A very low-carb diet typically restricts carbohydrate intake to 50 grams per day, while a standard low-carb diet includes between 50 and 150 grams of carbs per day. Both diets can be linked to sleep disturbances.
High-quality carbohydrates, defined as those that are rich in fiber and have a low glycemic index—meaning they cause a slower, more gradual rise in blood sugar—are associated with better sleep quality and a lower risk of insomnia. In contrast, diets high in sugar and refined starches often contribute to more sleep disruptions.
While refined sugars and processed starches can disrupt sleep, natural sources such as raw honey and milk offer benefits in moderation. The honey causes insulin to be released, while milk provides tryptophan, which supports melatonin production. Together, they can promote better sleep when consumed in moderation.
Daily Meal and Snack Options
A moderate intake of healthy carbohydrates typically means between 100 and 150 grams per day for general health and weight maintenance. More active people can consume between 150 and 200 grams per day, contributing to better sleep.Carbohydrate content that is higher in fiber is better for sleep. However, fiber on its own won’t have the same effect because it doesn’t stimulate the insulin release necessary for increased melatonin. It’s the combination of fiber and starches (such as those found in whole grains or fruits) that can promote better sleep.
- Breakfast: Two boiled eggs with half a cup of oatmeal (27 grams of carbs) and a small handful of berries (6 grams of carbs)

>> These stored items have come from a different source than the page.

(* ===== verification/Onboarding.v ===== *)
(** * The model onboarding pipeline

    [internal/controller/modelonboarding_*.go]: a ModelOnboarding object moves
    through its stages, one stage per reconciliation; a stage checks the
    readiness of an LLMInferenceService ([Residency.Project]) and, for a gate,
    metrics ([metrics_client.go]).

    An object is the fields the controller reads and writes; conditions are an
    interface with laws.  What one reconciliation gets from the API server and
    from the metrics backend is [ReconcileEnv]: whether updates and patches
    succeed and the service that is read.  Reads are up to date and only this
    controller writes the status.  Error and condition texts and log lines are
    left out; conditions keep their type, status, reason and generation. *)

From S2P Require Import Prelude GoFloat GoFloatBounds K8s ApiV1alpha2 Residency.

Definition phasePending : string := "Pending".
Definition phaseInProgress : string := "InProgress".
Definition phaseCompleted : string := "Completed".
Definition phaseFailed : string := "Failed".
Definition phaseRolledBack : string := "RolledBack".
Definition stageTypeValidation : string := "validation".
Definition stageTypeCanary : string := "canary".
Definition stageTypePromotion : string := "promotion".
Definition stageTypeGate : string := "gate".
Definition requeueAfterStageTransition : Duration := 2 * Second.

Definition ConditionModelLoaded : string := "ModelLoaded".
Definition ConditionGatewayReady : string := "GatewayReady".
Definition ConditionPrefillReady : string := "PrefillReady".

(** [ConditionUnknown] and any other text count as not true. *)
Inductive ConditionStatus := ConditionTrue | ConditionFalse | ConditionUnknown.

#[export] Instance ConditionStatus_eq_dec : EqDecision ConditionStatus.
Proof. solve_decision. Defined.

Record Cond := {
  cond_Type : string; cond_Status : ConditionStatus; cond_Reason : string; cond_ObservedGeneration : Z }.

(** The condition lists of [k8s.io/apimachinery/pkg/api/meta]. *)
Class ConditionSet := {
  Conds : Type;
  Conds_eq_dec :: EqDecision Conds;
  SetStatusCondition : Cond -> Conds -> Conds;
  FindStatusCondition : string -> Conds -> option Cond }.

Class ConditionSetLaws `{ConditionSet} := {
  find_set c l : FindStatusCondition (cond_Type c) (SetStatusCondition c l) = Some c;
  find_set_other c l t : t <> cond_Type c -> FindStatusCondition t (SetStatusCondition c l) = FindStatusCondition t l }.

- Lunch: Half a cup of quinoa (20 grams of carbs) with grilled chicken breast and a side of leafy greens
- Snack: One medium apple (25 grams of carbs) with a handful of almonds
- Dinner: Half a cup of brown rice (22 grams of carbs) with grilled salmon and steamed broccoli
- Evening snack: One small banana (23 grams of carbs) with cottage cheese
- Breakfast: One cup of oatmeal (54 grams of carbs) with chia seeds, a small handful of berries (6 grams of carbs), and one tablespoon of almond butter
- Lunch: One cup of lentil soup (30 grams of carbs) with a side of grilled chicken
- Snack: One medium apple (25 grams of carbs) with a serving of Greek yogurt
- Dinner: One cup of sweet potato (27 grams of carbs) with grilled turkey breast and sautéed spinach
- Evening snack: Half a cup of cottage cheese with half a cup of berries (20 grams of carbs)
- A small bowl of porridge oats, Greek yogurt, a handful of mixed nuts, a sprinkle of cinnamon, and a drizzle of honey. This provides complex carbs with magnesium and tryptophan to support relaxation and sleep, Curristin said.
- A banana with almond butter. A banana provides natural sugars, potassium, and magnesium, while almond butter adds healthy fats and a small amount of protein, Petitpain said.
- Whole-grain crackers with hummus. Petitpain said this pairing offers slow-digesting carbs and a small amount of protein to stabilize blood sugar and promote relaxation.
Timing Matters
The quality of the carbohydrates you choose and what you pair them with is crucial. Timing also plays an important role.Eating carbohydrates three to four hours before bed can optimize the production of serotonin and melatonin, the hormones that regulate sleep, Curristin said.
This timing allows your body’s blood sugar and insulin levels to rise and then stabilize, supporting a steady production of serotonin and melatonin as bedtime approaches.